Preferably, both microcrystalline cellulose and cellulose are present in the amounts of 0.5-35
wt%.
[0027] The amount of time required for the biodegradable polymer compositions to break
down may be selectively increased or decreased by manipulating the amounts of thermoplastic
starch, microcrystalline cellulose, and/or cellulose in the compositions. As the relative amount
of thermoplastic starch, microcrystalline cellulose, and/or cellulose increases, the time required
for the compositions to break down decreases. Preferably, the relative amount of thermoplastic
starch is adjusted in order to selectively increase or decrease the break down time of the
compositions, rather than the relative amount of microcrystalline cellulose or cellulose. Further,
the amount of time required for the biodegradable polymer compositions to break down may be
selectively increased or decreased by manipulating the amounts of PHBHHx in the compositions.
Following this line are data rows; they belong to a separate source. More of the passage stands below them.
(** A gate changes only the qubits it writes. *)
Lemma apply_gate_frame (g : gate) (s : state) (q : qubit) :
  ~ In q (writes g) -> apply_gate g s q = s q.
Proof.
  destruct g; simpl; intros H; try reflexivity;
    apply upd_other; intros ->; apply H; now left.
Qed.

Lemma run_gates_frame (gs : list gate) (s : state) (q : qubit) :
  (forall g, In g gs -> ~ In q (writes g)) -> run_gates gs s q = s q.
Proof.
  revert s. induction gs as [|g gs IH]; intros s H; simpl; [reflexivity|].
  rewrite IH by (intros g' Hg'; apply H; now right).
  apply apply_gate_frame. apply H. now left.
Qed.

Lemma targets_only_frame (gs : list gate) (s : state) (q : qubit) :
  targets_only gs = true -> is_tgt q = false -> run_gates gs s q = s q.
Proof.
  intros Ht Hq. apply run_gates_frame. intros g Hg Hin.
  unfold targets_only in Ht. rewrite forallb_forall in Ht.
  specialize (Ht g Hg). rewrite forallb_forall in Ht.
  specialize (Ht q Hin). congruence.
Qed.

(** The conditional primitive flips its target exactly when both controls
    have the required polarity. *)
Lemma toffoli_sem (b0 b1 : bool) (c0 c1 t : qubit) (s : state) :
  c0 <> t -> c1 <> t -> c0 <> c1 ->
  same_state (run_gates (toffoli b0 b1 c0 c1 t) s)
    (upd s t (xorb (s t) (Bool.eqb (s c0) b0 && Bool.eqb (s c1) b1))).
Proof.
  intros H0 H1 H01 q.
  destruct b0, b1; unfold toffoli, run_gates; simpl; unfold upd;
    qubit_cases; bool_cases s.
Qed.


Lemma forallb_ext_in {A : Type} (f g : A -> bool) (l : list A) :
  (forall x, In x l -> f x = g x) -> forallb f l = forallb g l.
Proof.
  induction l as [|a l IH]; intros H; simpl; [reflexivity|].
  rewrite (H a) by now left. rewrite IH; [reflexivity|].
  intros x Hx. apply H. now right.
Qed.

Section Chain.

Variable w : nat.

Lemma pre_top (st : state) (k : Z) (i : nat) :
  (w <= i)%nat -> pre w st k i = st Phs.
Proof.
  intros H. unfold pre. replace (w - i)%nat with O by lia.
  simpl. apply andb_true_r.
Qed.

Lemma pre_step (st : state) (k : Z) (i : nat) :
  (i < w)%nat -> pre w st k i = pre w st k (S i) && bit_match w st k i.
Proof.
  intros H. unfold pre.
  replace (w - i)%nat with (S (w - S i)) by lia. simpl.
  now rewrite (andb_comm (bit_match w st k i)), andb_assoc.
Qed.

Lemma pre_ext_state (s t : state) (k : Z) (i : nat) :
  s Phs = t Phs -> (forall j, s (Ctl j) = t (Ctl j)) ->
  pre w s k i = pre w t k i.
Proof.
  intros Hp Hc. unfold pre. rewrite Hp. f_equal.
  apply forallb_ext_in. intros j _. unfold bit_match, aq. now rewrite Hc.
Qed.
(** X12. A recording that is stopped always comes to rest: the hook is
    idle again and the recorder inactive, whatever the transcription
    service does.  At most one transcript is delivered; it is non-empty and
    trimmed, and the boardroom's callback forwards it to [sendMessage].
    Without a key, or when the service fails or refuses, nothing is
    delivered and a non-empty error is set. *)
Theorem stopRecording_comes_to_rest
    (apiKey : option jsstring) (g : Voice.Gemini) (st : Voice.State) :
  Voice.mediaRecorderRef st = Some Voice.active ->
  let '(st', transcripts) := Voice.stopRecording apiKey g st in
  Voice.voiceState st' = Voice.idle
  /\ Voice.mediaRecorderRef st' = Some Voice.inactive
  /\ (length transcripts <= 1)%nat
  /\ Forall (fun t => truthy t = true /\ trim t = t
                      /\ Boardroom.onTranscript t = Some t) transcripts
  /\ (untranscribed apiKey g = true ->
      transcripts = []
      /\ exists message, Voice.error st' = Some message
                         /\ truthy message = true).
Proof.
  intros Href. unfold Voice.stopRecording, untranscribed. rewrite Href.
  assert (Hset : forall message : jsstring,
             truthy message = true ->
             ([] : list jsstring) = []
             /\ exists m, Some message = Some m /\ truthy m = true)
    by (intros message Hm; split; [reflexivity | eauto]).
  destruct (truthy_opt apiKey); simpl.
  - destruct g as [|message|text]; simpl.
    + rest_case ltac:(constructor) ltac:(intros _; apply Hset; reflexivity).
    + rest_case ltac:(constructor)
        ltac:(intros _; apply Hset, or_else_truthy; reflexivity).
    + destruct text as [text|]; simpl;
        [|rest_case ltac:(constructor) ltac:(discriminate)].
      destruct (truthy (trim text)) eqn:Ht;
        [|rest_case ltac:(constructor) ltac:(discriminate)].
      rest_case ltac:(idtac) ltac:(discriminate).
      constructor; [|constructor]. split; [exact Ht|].
      split; [apply trim_trim|]. unfold Boardroom.onTranscript.
      rewrite trim_trim, Ht. reflexivity.
  - rest_case ltac:(constructor) ltac:(intros _; apply Hset; reflexivity).
Qed.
As the relative amount of PHBHHx increases, the time required for the compositions to break
down increases.
[0028] The carbon source used for producing the biodegradable polymer may include:
cannabis waste, leaves, fish solid waste, maple sap, pumpkin seeds, grape pomace or grape marc,
or wine production/brewery/distillery waste. Preferably, cannabis waste material is used as a
carbon source for the production of PHB. Cannabis waste consists of the roots, trimmings, leaves
and stems of the plants, essentially every part except for the flowering bud of the Cannabissativa
L. plant.
[0029] Cannabis waste is particularly suitable for use as a carbon source in the production
of PHB by microorganisms because the cannabis plant has a high biomass content and grows
quickly in most climates with only moderate water and fertilizer requirements. Compared to
other potential carbon sources, such as agricultural and forest biomass, coal, petroleum residues, and bones, cannabis waste has unique hierarchical pore structures and connected macropores. As a result, cannabis waste has desirable characteristics for use as a carbon source, including its porosity, adsorption capacity, and degree of surface reactivity. Relative to other potential carbon sources, cannabis waste also has a greater carbon concentration and lower nitrogen, potassium, and phosphorous content, which is favourable for production of PHB by microorganisms.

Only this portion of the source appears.